An image of a sea cucumber, given its name for its resemblance to the vegetable. Photo Credit: Bernard Dupont/ Creative Commons Attribution-Share Alike 2.0 Generic

Like its garden-variety namesake, the sea cucumber doesn’t get around much. Most species appear to spend their entire adult lives on the same patch of sea floor. But recent research suggests that at least some of them may get out more. They’ve been seen to drift along like tumbleweeds.

Sea cucumbers are named for their resemblance to the vegetable. They have long, tube-shaped bodies with a mouth at one end. Tentacles around the mouth allow them to scoop up mud and sand, which they filter for food.

Sea cucumbers have short “tube feet” that allow them to move, but not very fast. In most cases, their top speed is a few feet per day.

Researchers recently used underwater cameras to watch wild sea cucumbers in a couple of locations off the coast of Canada. They also studied farmed cucumbers off Madagascar. And they got some surprises.

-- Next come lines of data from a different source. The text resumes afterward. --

(** * rpi_rt_test: time arithmetic, latency statistics, histogram,
      real-time configuration and the periodic loop

    Shallow embedding of [src/rt_utils.h] and [src/rt_tuto.cpp].

    Data model (LP64 Linux, the 64-bit Raspberry Pi OS target):
    - [uint64_t], [size_t]: a [Z] reduced modulo [2^64];
    - [long], [time_t]: a [Z] in [-2^63, 2^63); a signed operation that
      leaves the range is undefined in C++ and is given its
      two's-complement result here, and every exactness statement below
      carries the hypotheses that keep it in range;
    - [int]: a [Z] in [-2^31, 2^31), in the same way;
    - [double]: IEEE-754 binary64 with rounding to nearest, ties to even,
      as the Standard Library's [spec_float] with [prec = 53] and
      [emax = 1024];
    - [std::vector<T>]: [list T]; a function that changes a vector passed
      by reference returns the new vector;
    - system calls and the clock: transitions of an explicit state.

    Part I is the model, Part II the properties. *)

From Stdlib Require Import ZArith List Lia Bool Strings.String.
From Stdlib Require Import Floats.SpecFloat.
From stdpp Require Import base list sorting.
From Equations Require Import Equations.
Import ListNotations.

Local Open Scope Z_scope.

(** * Part I: the model *)

(** ** Fixed-width integers *)

Module MachineInt.

Definition UINT64_MAX : Z := 18446744073709551615.
Definition LONG_MAX : Z := 9223372036854775807.
Definition LONG_MIN : Z := -9223372036854775808.
Definition INT_MAX : Z := 2147483647.
Definition INT_MIN : Z := -2147483648.

(** [static_cast<uint64_t>(z)] and the result of every [uint64_t]
    operation: reduction modulo [2^64]. *)
Definition to_uint64 (z : Z) : Z := z mod 2 ^ 64.

(** [static_cast<long>(z)] and the two's-complement result of a [long]
    operation. *)
Definition to_long (z : Z) : Z := (z + 2 ^ 63) mod 2 ^ 64 - 2 ^ 63.

(** [static_cast<int>(z)] and the two's-complement result of an [int]
    operation. *)
Definition to_int (z : Z) : Z := (z + 2 ^ 31) mod 2 ^ 32 - 2 ^ 31.

Definition is_uint64 (z : Z) : Prop := 0 <= z <= UINT64_MAX.
Definition is_long (z : Z) : Prop := LONG_MIN <= z <= LONG_MAX.
Definition is_int (z : Z) : Prop := INT_MIN <= z <= INT_MAX.

End MachineInt.
Import MachineInt.

(** ** IEEE-754 binary64 *)

Module Double.

Definition prec : Z := 53.
Definition emax : Z := 1024.

Definition double : Type := spec_float.

Definition dadd : double -> double -> double := SFadd prec emax.
Definition dsub : double -> double -> double := SFsub prec emax.
Definition dmul : double -> double -> double := SFmul prec emax.
Definition ddiv : double -> double -> double := SFdiv prec emax.
Definition dsqrt : double -> double := SFsqrt prec emax.
Definition dleb : double -> double -> bool := SFleb.
Definition dltb : double -> double -> bool := SFltb.

(** The literal [0.0]. *)
Definition dzero : double := S754_zero false.

(** [static_cast<double>(z)] for an integer [z], and integer-valued
    literals such as [100.0]: rounding to nearest, ties to even. *)
Definition of_Z (z : Z) : double := binary_normalize prec emax z 0 false.

(** A value of type [double]: a canonical binary64 datum. *)
Definition is_double (d : double) : Prop := valid_binary prec emax d = true.

(** [static_cast<size_t>(d)]: truncation toward zero.  The conversion is
    undefined ([None]) when the truncated value is not a [size_t], and for
    infinities and NaN. *)
Definition to_size_t (d : double) : option Z :=
  match d with
  | S754_zero _ => Some 0
  | S754_finite s m e =>
      let t := if 0 <=? e then Z.pos m * 2 ^ e else Z.pos m / 2 ^ (- e) in
      if s then (if t =? 0 then Some 0 else None)
      else if t <=? UINT64_MAX then Some t else None
  | _ => None
  end.

(** [m * 2^e <= c] and [m * 2^e < c] for integers [m], [e], [c], without
    leaving the integers. *)
Definition val_le (m e c : Z) : Prop :=
  m * 2 ^ Z.max 0 e <= c * 2 ^ Z.max 0 (- e).

Definition val_lt (m e c : Z) : Prop :=
  m * 2 ^ Z.max 0 e < c * 2 ^ Z.max 0 (- e).

End Double.
Import Double.

(** ** rt_utils.h: time manipulation *)

Module Time.

(** [struct timespec]. *)
Record timespec : Type := mk_timespec { tv_sec : Z; tv_nsec : Z }.

Definition NSEC_PER_SEC : Z := 1000000000.

(** The absolute instant a timespec stands for, in nanoseconds, as an
    unbounded integer. *)
Definition instant_ns (ts : timespec) : Z :=
  tv_sec ts * NSEC_PER_SEC + tv_nsec ts.

(** [end] is strictly after [start]. *)
Definition strictly_after (end_ start : timespec) : Prop :=
  instant_ns start < instant_ns end_.

(** The sub-second component is normalised. *)
Definition nsec_ok (ts : timespec) : Prop := 0 <= tv_nsec ts < NSEC_PER_SEC.

(** The instant is a nanosecond count that a [uint64_t] holds: a
    non-negative [tv_sec] below about 584 years. *)
Definition fits_uint64 (ts : timespec) : Prop :=
  0 <= tv_sec ts /\ instant_ns ts <= UINT64_MAX.

(** The 64-bit nanosecond count of lines 82-85:
    [static_cast<uint64_t>(tv_sec) * 1000000000ULL
     + static_cast<uint64_t>(tv_nsec)]. *)
Definition total_ns (ts : timespec) : Z :=
  to_uint64 (to_uint64 (to_uint64 (tv_sec ts) * 1000000000)
             + to_uint64 (tv_nsec ts)).

(** [timespec_diff_ns] (rt_utils.h, lines 78-89). *)
Definition timespec_diff_ns (start end_ : timespec) : Z :=
  let start_ns := total_ns start in
  let end_ns := total_ns end_ in
  if end_ns >? start_ns then to_uint64 (end_ns - start_ns) else 0.

(** The [while] loop of [timespec_add_us] (lines 104-107).  Each turn
    takes [10^9] off a [tv_nsec] that is at least [10^9], so the
    subtraction stays in range; the increment of [tv_sec] is a [time_t]
    addition.  The number of turns left, [tv_nsec / 10^9], decreases. *)
Equations? carry_loop (ts : timespec) : timespec
  by wf (Z.to_nat (tv_nsec ts / 1000000000)) lt :=
  carry_loop ts with Z_le_gt_dec 1000000000 (tv_nsec ts) => {
    | left _ := carry_loop {| tv_sec := to_long (tv_sec ts + 1);
                              tv_nsec := tv_nsec ts - 1000000000 |};
    | right _ := ts }.
Proof.
  cbn [tv_nsec].
  replace (tv_nsec ts - 1000000000) with (tv_nsec ts + (-1) * 1000000000)
    by lia.
  rewrite Z.div_add by lia.
  assert (1 <= tv_nsec ts / 1000000000)
    by (apply Z.div_le_lower_bound; lia).
  lia.
Qed.

(** [timespec_add_us] (rt_utils.h, lines 99-108); the timespec passed by
    reference is returned. *)
Definition timespec_add_us (ts : timespec) (us : Z) : timespec :=
  carry_loop {| tv_sec := tv_sec ts;
                tv_nsec := to_long (tv_nsec ts
                                    + to_long (to_uint64 (us * 1000))) |}.

End Time.
Import Time.

(** ** rt_utils.h: statistics *)

Module Stats.

(** [struct LatencyStats]. *)
Record LatencyStats : Type := mk_stats {
  min_ns : Z;
  max_ns : Z;
  avg_ns : double;
  stddev_ns : double
}.

(** [*std::min_element(begin, end)] and [*std::max_element(begin, end)] on
    a vector; both callers test [empty()] first. *)
Definition min_element (l : list Z) : Z :=
  match l with
  | [] => 0
  | x :: xs => fold_left Z.min xs x
  end.

Definition max_element (l : list Z) : Z :=
  match l with
  | [] => 0
  | x :: xs => fold_left Z.max xs x
  end.

(** The first loop (lines 171-174): a [uint64_t] accumulator. *)
Definition sum_u64 (latencies : list Z) : Z :=
  fold_left (fun sum lat => to_uint64 (sum + lat)) latencies 0.

(** The second loop (lines 179-183): squared deviations from [avg],
    accumulated in a [double] from [0.0], in vector order. *)
Definition sum_sq_dev (avg : double) (latencies : list Z) : double :=
  fold_left (fun variance lat =>
               let diff := dsub (of_Z lat) avg in
               dadd variance (dmul diff diff))
            latencies dzero.

(** [calculate_stats] (rt_utils.h, lines 154-188). *)
Definition calculate_stats (latencies : list Z) : LatencyStats :=
  match latencies with
  | [] => {| min_ns := 0; max_ns := 0; avg_ns := dzero; stddev_ns := dzero |}
  | _ :: _ =>
      let size := of_Z (Z.of_nat (length latencies)) in
      let avg := ddiv (of_Z (sum_u64 latencies)) size in
      let variance := ddiv (sum_sq_dev avg latencies) size in
      {| min_ns := min_element latencies;
         max_ns := max_element latencies;
         avg_ns := avg;
         stddev_ns := dsqrt variance |}
  end.

(** [std::sort(begin, end)] on [uint64_t]: the ascending rearrangement. *)
Definition sort (l : list Z) : list Z := merge_sort Z.le l.

(** The index of lines 213-215, for a vector of [count] elements:
    [static_cast<size_t>((percentile / 100.0)
                         * static_cast<double>(size() - 1))]. *)
Definition percentile_index (count : Z) (percentile : double) : option Z :=
  to_size_t (dmul (ddiv percentile (of_Z 100))
                  (of_Z (to_uint64 (count - 1)))).

(** [calculate_percentile] (rt_utils.h, lines 203-218).  The vector is
    sorted in place: the result carries the caller's vector after the call.
    [None] stands for undefined behaviour (an index conversion or an
    element access out of range). *)
Definition calculate_percentile (latencies : list Z) (percentile : double)
  : option (Z * list Z) :=
  match latencies with
  | [] => Some (0, [])
  | _ :: _ =>
      let sorted := sort latencies in
      index ← percentile_index (Z.of_nat (length sorted)) percentile;
      value ← sorted !! Z.to_nat index;
      Some (value, sorted)
  end.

In both Canadian locations, large groups of cucumbers hurtled along with the currents. One group, in fact, topped out at about two miles per hour -- fast enough to cover about 50 miles in a day. The critters moved by sucking in lots of water, making their bodies look more like puffed-up balloons than cucumbers. That made them more buoyant. Then they let go of the ground and moved with the current.

Experiments in the lab showed that the animals were more likely to move when conditions were too crowded, or the water was too cloudy or not salty enough. The poor conditions encouraged the creatures to move on -- drifting like tumbling tumbleweeds.